What the task requires
Go through the data below and return each line where the string "eapply" occurs.

::::

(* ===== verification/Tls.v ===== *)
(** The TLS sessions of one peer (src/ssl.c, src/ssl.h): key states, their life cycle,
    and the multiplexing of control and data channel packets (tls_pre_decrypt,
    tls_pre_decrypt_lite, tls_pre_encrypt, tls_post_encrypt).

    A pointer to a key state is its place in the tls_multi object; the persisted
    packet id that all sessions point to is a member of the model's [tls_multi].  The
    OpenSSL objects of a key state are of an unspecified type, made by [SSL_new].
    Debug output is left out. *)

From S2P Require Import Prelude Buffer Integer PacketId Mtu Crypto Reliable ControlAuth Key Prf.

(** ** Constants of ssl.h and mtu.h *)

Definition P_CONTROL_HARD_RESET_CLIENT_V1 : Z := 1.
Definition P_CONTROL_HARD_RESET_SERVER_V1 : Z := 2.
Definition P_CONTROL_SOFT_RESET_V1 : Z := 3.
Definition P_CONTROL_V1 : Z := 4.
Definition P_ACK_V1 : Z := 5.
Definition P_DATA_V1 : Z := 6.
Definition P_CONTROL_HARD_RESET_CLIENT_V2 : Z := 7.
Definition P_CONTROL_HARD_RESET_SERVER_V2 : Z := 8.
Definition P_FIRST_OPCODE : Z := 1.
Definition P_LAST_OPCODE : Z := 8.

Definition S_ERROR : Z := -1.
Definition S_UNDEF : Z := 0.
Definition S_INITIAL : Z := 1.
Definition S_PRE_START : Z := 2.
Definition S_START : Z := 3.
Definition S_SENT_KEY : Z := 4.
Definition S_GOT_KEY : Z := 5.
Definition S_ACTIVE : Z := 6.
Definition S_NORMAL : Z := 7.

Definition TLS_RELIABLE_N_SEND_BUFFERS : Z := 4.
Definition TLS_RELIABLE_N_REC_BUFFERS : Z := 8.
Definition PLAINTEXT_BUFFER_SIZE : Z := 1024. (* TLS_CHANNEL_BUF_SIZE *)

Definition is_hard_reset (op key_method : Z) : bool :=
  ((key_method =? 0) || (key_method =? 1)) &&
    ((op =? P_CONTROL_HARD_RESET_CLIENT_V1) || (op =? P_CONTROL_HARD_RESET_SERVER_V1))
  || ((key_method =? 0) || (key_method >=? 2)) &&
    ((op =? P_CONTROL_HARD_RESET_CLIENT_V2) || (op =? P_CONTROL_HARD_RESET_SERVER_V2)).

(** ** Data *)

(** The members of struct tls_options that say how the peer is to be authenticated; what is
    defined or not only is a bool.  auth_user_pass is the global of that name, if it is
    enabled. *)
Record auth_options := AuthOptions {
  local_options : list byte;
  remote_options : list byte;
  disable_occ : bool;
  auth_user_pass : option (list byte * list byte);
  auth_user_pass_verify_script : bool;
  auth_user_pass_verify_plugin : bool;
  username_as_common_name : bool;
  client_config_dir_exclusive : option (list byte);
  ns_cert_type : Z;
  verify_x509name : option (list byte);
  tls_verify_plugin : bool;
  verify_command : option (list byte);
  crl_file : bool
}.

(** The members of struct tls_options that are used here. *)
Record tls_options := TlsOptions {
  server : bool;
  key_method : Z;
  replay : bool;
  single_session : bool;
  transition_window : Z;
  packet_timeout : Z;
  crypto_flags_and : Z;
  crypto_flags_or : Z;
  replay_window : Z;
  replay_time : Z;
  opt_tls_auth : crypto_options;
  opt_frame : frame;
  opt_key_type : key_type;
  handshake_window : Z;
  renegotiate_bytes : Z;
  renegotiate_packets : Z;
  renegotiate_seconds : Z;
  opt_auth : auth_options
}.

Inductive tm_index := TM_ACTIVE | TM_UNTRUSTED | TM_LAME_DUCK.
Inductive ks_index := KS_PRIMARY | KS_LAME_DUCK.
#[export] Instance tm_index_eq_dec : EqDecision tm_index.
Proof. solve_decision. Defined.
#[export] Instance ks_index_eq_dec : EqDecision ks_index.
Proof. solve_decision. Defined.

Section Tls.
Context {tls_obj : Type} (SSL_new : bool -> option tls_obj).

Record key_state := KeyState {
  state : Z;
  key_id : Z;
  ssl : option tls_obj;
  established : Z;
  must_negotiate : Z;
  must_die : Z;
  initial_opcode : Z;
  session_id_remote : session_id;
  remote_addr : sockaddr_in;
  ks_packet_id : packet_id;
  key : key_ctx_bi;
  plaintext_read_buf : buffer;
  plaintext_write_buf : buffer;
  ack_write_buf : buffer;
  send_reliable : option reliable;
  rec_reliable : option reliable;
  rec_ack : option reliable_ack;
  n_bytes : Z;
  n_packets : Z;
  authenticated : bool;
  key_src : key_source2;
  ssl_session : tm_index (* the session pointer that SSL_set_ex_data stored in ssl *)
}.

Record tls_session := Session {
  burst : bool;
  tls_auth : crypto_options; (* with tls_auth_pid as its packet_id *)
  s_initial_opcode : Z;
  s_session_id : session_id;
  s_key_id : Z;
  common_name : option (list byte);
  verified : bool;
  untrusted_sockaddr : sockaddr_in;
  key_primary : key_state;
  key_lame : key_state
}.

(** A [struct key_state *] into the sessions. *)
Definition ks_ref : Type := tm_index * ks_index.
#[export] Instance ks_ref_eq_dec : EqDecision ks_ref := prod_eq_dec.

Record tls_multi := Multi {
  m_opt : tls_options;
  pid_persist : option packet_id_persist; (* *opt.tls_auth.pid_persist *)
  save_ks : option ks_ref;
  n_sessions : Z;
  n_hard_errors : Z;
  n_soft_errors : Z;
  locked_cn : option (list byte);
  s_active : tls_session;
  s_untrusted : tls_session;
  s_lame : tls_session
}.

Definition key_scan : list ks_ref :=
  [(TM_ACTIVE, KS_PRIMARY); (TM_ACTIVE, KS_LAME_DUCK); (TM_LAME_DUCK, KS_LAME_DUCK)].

::::

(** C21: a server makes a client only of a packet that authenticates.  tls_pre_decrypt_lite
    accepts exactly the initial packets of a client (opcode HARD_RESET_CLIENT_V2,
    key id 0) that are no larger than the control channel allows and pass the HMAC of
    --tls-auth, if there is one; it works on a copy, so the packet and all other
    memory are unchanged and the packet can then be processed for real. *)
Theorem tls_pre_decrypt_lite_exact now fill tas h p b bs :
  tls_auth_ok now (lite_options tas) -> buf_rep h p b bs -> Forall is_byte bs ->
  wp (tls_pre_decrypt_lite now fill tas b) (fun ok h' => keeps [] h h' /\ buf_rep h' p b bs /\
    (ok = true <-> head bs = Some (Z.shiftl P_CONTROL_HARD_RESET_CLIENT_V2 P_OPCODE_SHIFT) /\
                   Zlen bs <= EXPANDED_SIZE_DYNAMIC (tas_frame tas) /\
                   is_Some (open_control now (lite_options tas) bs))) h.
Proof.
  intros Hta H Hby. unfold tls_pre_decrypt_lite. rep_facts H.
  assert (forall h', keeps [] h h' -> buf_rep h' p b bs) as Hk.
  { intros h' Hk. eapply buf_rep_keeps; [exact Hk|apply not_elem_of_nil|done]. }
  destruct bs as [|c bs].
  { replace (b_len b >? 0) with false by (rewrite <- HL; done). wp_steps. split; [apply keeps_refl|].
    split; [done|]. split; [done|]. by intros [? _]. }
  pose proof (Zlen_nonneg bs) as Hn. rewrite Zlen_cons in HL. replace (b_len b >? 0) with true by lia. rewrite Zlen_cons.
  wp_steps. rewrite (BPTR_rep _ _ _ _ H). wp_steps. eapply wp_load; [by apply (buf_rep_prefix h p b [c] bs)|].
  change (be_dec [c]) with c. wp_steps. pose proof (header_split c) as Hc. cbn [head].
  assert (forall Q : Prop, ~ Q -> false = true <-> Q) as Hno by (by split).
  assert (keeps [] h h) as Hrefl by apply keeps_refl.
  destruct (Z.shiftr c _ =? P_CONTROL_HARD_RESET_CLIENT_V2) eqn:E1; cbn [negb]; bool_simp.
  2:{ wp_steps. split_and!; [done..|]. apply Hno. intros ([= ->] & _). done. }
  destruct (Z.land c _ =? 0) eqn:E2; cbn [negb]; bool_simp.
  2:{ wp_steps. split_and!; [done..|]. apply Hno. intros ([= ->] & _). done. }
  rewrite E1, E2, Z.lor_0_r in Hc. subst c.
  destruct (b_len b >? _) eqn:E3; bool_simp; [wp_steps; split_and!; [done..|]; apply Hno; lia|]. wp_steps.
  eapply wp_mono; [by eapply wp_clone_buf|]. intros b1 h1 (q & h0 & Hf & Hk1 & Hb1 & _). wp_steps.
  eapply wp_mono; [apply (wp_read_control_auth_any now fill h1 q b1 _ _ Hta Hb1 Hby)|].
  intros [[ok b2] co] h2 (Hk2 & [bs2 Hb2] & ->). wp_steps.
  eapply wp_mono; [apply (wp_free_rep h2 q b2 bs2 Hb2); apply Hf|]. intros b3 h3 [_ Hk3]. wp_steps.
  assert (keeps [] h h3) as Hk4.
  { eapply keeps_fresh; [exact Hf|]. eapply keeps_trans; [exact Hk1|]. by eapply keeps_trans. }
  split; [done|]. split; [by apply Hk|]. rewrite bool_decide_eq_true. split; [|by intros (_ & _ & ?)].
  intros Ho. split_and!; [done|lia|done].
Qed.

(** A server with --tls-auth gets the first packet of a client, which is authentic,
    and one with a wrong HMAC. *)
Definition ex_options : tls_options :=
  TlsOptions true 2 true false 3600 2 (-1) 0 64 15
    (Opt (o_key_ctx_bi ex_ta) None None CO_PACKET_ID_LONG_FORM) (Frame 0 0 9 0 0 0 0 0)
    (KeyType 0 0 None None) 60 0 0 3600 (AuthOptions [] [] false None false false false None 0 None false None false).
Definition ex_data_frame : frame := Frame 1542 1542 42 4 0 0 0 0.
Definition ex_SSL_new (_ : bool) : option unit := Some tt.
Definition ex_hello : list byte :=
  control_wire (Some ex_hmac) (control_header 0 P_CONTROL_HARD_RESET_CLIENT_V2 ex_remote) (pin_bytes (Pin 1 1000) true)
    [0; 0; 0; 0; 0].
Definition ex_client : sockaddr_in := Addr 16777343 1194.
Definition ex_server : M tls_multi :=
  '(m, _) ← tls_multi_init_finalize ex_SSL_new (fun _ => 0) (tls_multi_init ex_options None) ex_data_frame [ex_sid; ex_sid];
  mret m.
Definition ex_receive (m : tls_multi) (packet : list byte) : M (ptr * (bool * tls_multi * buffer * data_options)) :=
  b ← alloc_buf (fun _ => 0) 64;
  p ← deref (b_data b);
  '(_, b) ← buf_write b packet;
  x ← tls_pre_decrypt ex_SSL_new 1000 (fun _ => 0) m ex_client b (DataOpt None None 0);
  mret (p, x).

::::

Reply
  { intros h' Hk. eapply buf_rep_keeps; [exact Hk|apply not_elem_of_nil|done]. }
  wp_steps. rewrite (BPTR_rep _ _ _ _ H). wp_steps. eapply wp_load; [by apply (buf_rep_prefix h p b [c] bs)|].
  eapply wp_mono; [by eapply wp_clone_buf|]. intros b1 h1 (q & h0 & Hf & Hk1 & Hb1 & _). wp_steps.
  eapply wp_mono; [apply (wp_read_control_auth_any now fill h1 q b1 _ _ Hta Hb1 Hby)|].
  eapply wp_mono; [apply (wp_free_rep h2 q b2 bs2 Hb2); apply Hf|]. intros b3 h3 [_ Hk3]. wp_steps.
  { eapply keeps_fresh; [exact Hf|]. eapply keeps_trans; [exact Hk1|]. by eapply keeps_trans. }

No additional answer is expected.